• Problem statement:
Lines before the one containing "b_header : Header;" are left out; that line and every line after it, through the end of the records, are to be reproduced exactly.

[Dataset entries]
==================================================

Definition SanityCheck (h : Header) : option header_error :=
  let number := match hd_Number h with
                | Some n => if negb ((0 <=? n) && (n <? 2 ^ 64)) then Some (ErrNumberTooLarge (BitLen n)) else None
                | None => None
                end in
  match number with
  | Some e => Some e
  | None =>
      let eLen := Z.of_nat (length (hd_Extra h)) in
      if 100 * 1024 <? eLen then Some (ErrExtraTooLarge eLen)
      else match hd_BaseFee h with
           | Some f => let bfLen := BitLen f in
                       if 256 <? bfLen then Some (ErrBaseFeeTooLarge bfLen) else None
           | None => None
           end
  end.

Definition CopyHeader (h : Header) : Header :=
  mkHeader (hd_ParentHash h) (hd_Time h) (Some (default 0 (hd_Number h))) (hd_Coinbase h)
    (hd_StateRoot h) (hd_TxRoot h) (hd_ReceiptRoot h) (hd_Bloom h) (hd_BaseFee h)
    (hd_GasLimit h) (hd_GasUsed h) (hd_Extra h).

Record Block := mkBlock {
  b_header : Header;
  b_transactions : list (list Transaction);
  b_hash : option Hash; (* cache *)
  b_size : option Z; (* cache *)
}.

(** [NewBlock] over [Transactions] as a [DerivableList], whose elements
    [encoding/json] writes. *)
Definition NewBlock (txs_list : list Transaction → DerivableList) (T : TrieHasher)
    (hasher : th_state T) (header : Header) (txs : list (list Transaction))
    (receipts : list Receipt) (stateRoot : Hash) : res Block :=
  let h := CopyHeader header in
  '(txRoot, hasher) ←
    match txs with
    | [] => Ok (EmptyRootHash, hasher)
    | _ => DeriveSha (txs_list (concat txs)) T hasher
    end;
  '(receiptRoot, bloom) ←
    match receipts with
    | [] => Ok (EmptyRootHash, hd_Bloom h)
    | _ => '(root, _) ← DeriveSha (receipts_list receipts) T hasher;
           Ok (root, CreateBloom receipts)
    end;
  Ok (mkBlock (set_roots h stateRoot txRoot receiptRoot bloom) txs None None).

==================================================

• Response:
  b_header : Header;
  b_transactions : list (list Transaction);
  b_hash : option Hash; (* cache *)
  b_size : option Z; (* cache *)
}.

(** [NewBlock] over [Transactions] as a [DerivableList], whose elements
    [encoding/json] writes. *)
Definition NewBlock (txs_list : list Transaction → DerivableList) (T : TrieHasher)
    (hasher : th_state T) (header : Header) (txs : list (list Transaction))
    (receipts : list Receipt) (stateRoot : Hash) : res Block :=
  let h := CopyHeader header in
  '(txRoot, hasher) ←
    match txs with
    | [] => Ok (EmptyRootHash, hasher)
    | _ => DeriveSha (txs_list (concat txs)) T hasher
    end;
  '(receiptRoot, bloom) ←
    match receipts with
    | [] => Ok (EmptyRootHash, hd_Bloom h)
    | _ => '(root, _) ← DeriveSha (receipts_list receipts) T hasher;
           Ok (root, CreateBloom receipts)
    end;
  Ok (mkBlock (set_roots h stateRoot txRoot receiptRoot bloom) txs None None).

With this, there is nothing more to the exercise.